TechGig.com is a competitive programming and technology community website owned by Times Internet.

==Overview==
TechGig was founded in 2010 by Times Business Solutions(A Division of Times Internet) as technology community website on competitive programming, technology jobs, webinars and tech news. Programmers can take up skill tests and mock interviews in C, C++, C#, Java, .Net, MySQL, Linux, Unix, Ajax, Python, LAMP, JSON and other technologies. TechGig launched a recruitment platform where companies can hire candidates based on their test results. The usual contest formats are – coding, MCQs, skill tests, whitepapers, and business case studies. As of July 2018, it has an active community of 2.5 million developers.

==Contests==
- Code Gladiators is an annual coding competition started in 2014 to identify the best coders in India. Themes of the 2018 contest were Artificial Intelligence, Machine Learning, Alexa, Big Data, Blockchain, Cloud Computing, E-commerce, Mobility, and Internet of Things.
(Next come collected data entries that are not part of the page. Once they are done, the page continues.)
(* ===== verification/GoDuration.v ===== *)
(** * time.Duration as text: ParseDuration and String. *)

From S2P Require Import Prelude.
From S2P Require Import GoStrings.
From S2P Require Import GoTime.
From S2P Require Import GoFloat.
From S2P Require Import GoNet.

#[local] Open Scope go_scope.

(** ** ParseDuration *)

(** [leadingInt]: a prefix of digits up to 2^63. *)
Fixpoint leadingInt (s : bytes) (x : Z) : option (Z * bytes) :=
  match s with
  | c :: k =>
      if is_digit c then
        if 2 ^ 63 / 10 <? x then None else
        let x := x * 10 + (Z_of_byte c - 48) in
        if 2 ^ 63 <? x then None else leadingInt k x
      else Some (x, s)
  | [] => Some (x, [])
  end.

(** [leadingFraction]: digits after the overflow are skipped. *)
Fixpoint leadingFraction (s : bytes) (x : Z) (scale : float64) (overflow : bool)
  : Z * float64 * bytes :=
  match s with
  | c :: k =>
      if is_digit c then
        if overflow then leadingFraction k x scale true else
        if (2 ^ 63 - 1) / 10 <? x then leadingFraction k x scale true else
        let y := x * 10 + (Z_of_byte c - 48) in
        if 2 ^ 63 <? y then leadingFraction k x scale true else
        leadingFraction k y (f_mul scale (f_of_int 10)) false
      else (x, scale, s)
  | [] => (x, scale, [])
  end.

Fixpoint span_unit (s : bytes) : bytes * bytes :=
  match s with
  | c :: k =>
      if bool_decide (c = "."%char) || is_digit c then ([], s)
      else let '(u, r) := span_unit k in (c :: u, r)
  | [] => ([], [])
  end.

Definition micro_sign : bytes := map byte_of_Z [0xC2; 0xB5].
Definition greek_mu : bytes := map byte_of_Z [0xCE; 0xBC].

(** [unitMap] *)
Definition duration_unit (u : bytes) : option Z :=
  if bool_decide (u = "ns") then Some Nanosecond
  else if bool_decide (u = "us") || bool_decide (u = micro_sign ++ "s")
          || bool_decide (u = greek_mu ++ "s") then Some (1000 * Nanosecond)
  else if bool_decide (u = "ms") then Some Millisecond
  else if bool_decide (u = "s") then Some Second
  else if bool_decide (u = "m") then Some Minute
  else if bool_decide (u = "h") then Some Hour
  else None.

(** One number with its unit: its value in nanoseconds and what follows. *)
Definition duration_item (s : bytes) : option (Z * bytes) :=
  match s with
  | [] => None
  | c :: _ =>
      if negb (bool_decide (c = "."%char) || is_digit c) then None else
      match leadingInt s 0 with
      | None => None
      | Some (v, s1) =>
          let pre := negb (len s1 =? len s) in
          let '(f, scale, s2, post) :=
            match s1 with
            | "."%char :: k =>
                let '(f, scale, r) := leadingFraction k 0 (f_of_int 1) false in
                (f, scale, r, negb (len r =? len k))
            | _ => (0, f_of_int 1, s1, false)
            end in
          if negb pre && negb post then None else
          let '(u, rest) := span_unit s2 in
          if bool_decide (u = "") then None else
          match duration_unit u with
          | None => None
          | Some unit =>
              if 2 ^ 63 / unit <? v then None else
              let v := v * unit in
              if 0 <? f then
                let v := v + f_to_int (f_mul (f_of_int f) (f_div (f_of_int unit) scale)) in
                if 2 ^ 63 <? v then None else Some (v, rest)
              else Some (v, rest)
          end
      end
  end.

(** Every item takes at least one byte. *)
Fixpoint duration_items (fuel : nat) (s : bytes) (d : Z) : option Z :=
  match s, fuel with
  | [], _ => Some d
  | _, O => None
  | _, S fuel' =>
      match duration_item s with
      | None => None
      | Some (v, rest) =>
          let d := u64 (d + v) in
          if 2 ^ 63 <? d then None else duration_items fuel' rest d
      end
  end.

Definition ParseDuration (s : bytes) : option Z :=
  let '(neg, s) := match s with
                   | "-"%char :: k => (true, k)
                   | "+"%char :: k => (false, k)
                   | _ => (false, s)
                   end in
  if bool_decide (s = "0") then Some 0 else
  if bool_decide (s = "") then None else
  match duration_items (length s) s 0 with
  | None => None
  | Some d => if neg then Some (- d) else if 2 ^ 63 - 1 <? d then None else Some d
  end.

(** ** String *)

(** [fmtFrac]: the decimals of [u] at a precision, without trailing zeros, and
    the integer part. *)
Fixpoint frac_digits (prec : nat) (u : Z) (print : bool) (acc : bytes) : bytes * Z :=
  match prec with
  | O => (if print then "."%char :: acc else acc, u)
  | S p =>
      let digit := u mod 10 in
      let print := print || negb (digit =? 0) in
      frac_digits p (u / 10) print (if print then byte_of_Z (48 + digit) :: acc else acc)
  end.

Definition duration_String (d : Z) : bytes :=
  let u := Z.abs d in
  let body :=
    if u <? Second then
      if u =? 0 then "0s" else
      let '(prec, suffix) :=
        if u <? 1000 then (0%nat, "ns") else if u <? Millisecond then (3%nat, micro_sign ++ "s")
        else (6%nat, "ms") in
      let '(frac, u) := frac_digits prec u false "" in
      itoa u ++ frac ++ suffix
    else
      let '(frac, u) := frac_digits 9 u false "" in
      let secs := itoa (u mod 60) ++ frac ++ "s" in
      let u := u / 60 in
      if 0 <? u then
        let mins := itoa (u mod 60) ++ "m" ++ secs in
        let u := u / 60 in
        if 0 <? u then itoa u ++ "h" ++ mins else mins
      else secs in
  if (d <? 0) && negb (bool_decide (body = "0s")) then "-" ++ body else body.

Example duration_String_5s : map duration_String [5 * Second; 90 * Minute; 1500 * Millisecond; 0; -1200]
  = ["5s"; "1h30m0s"; "1.5s"; "0s"; "-1.2" ++ micro_sign ++ "s"].
Proof. vm_compute. reflexivity. Qed.
Example ParseDuration_ok : map ParseDuration ["5s"; "1h30m"; "1.5s"; "-2ms"; ".5h"; "0"; "1us"; "+3ns"]
  = map Some [5 * Second; 90 * Minute; 1500 * Millisecond; -2 * Millisecond; 30 * Minute; 0; 1000; 3].
Proof. vm_compute. reflexivity. Qed.
Example ParseDuration_bad : map ParseDuration [""; "5"; "s"; "1x"; "9223372036854775808ns"; "1.s."; "-"]
  = repeat None 7.
Proof. vm_compute. reflexivity. Qed.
The total bounty for 2018 contest was INR 7.5 million.
- Geek Goddess is a coding contest for women programmers. The themes of 2018 contest were UI, IoT and Data Science with a total prize money of INR 0.75 Million.
- Virtual Campus League is an Inter–college coding contest to identify the best programmers & tech enthusiast students across India.

==Records==
In 2017, TechGig Code Gladiators has been declared as the largest programming event by the Guinness World Records. The Guinness officials stated that TechGig had 81,641 unique submissions from programmers and the previous record was set in 2012 by Baidu which had 30,634 entrants.

The Code Gladiators competition had won the Limca Book National Record twice - for their 2015 and 2016 editions.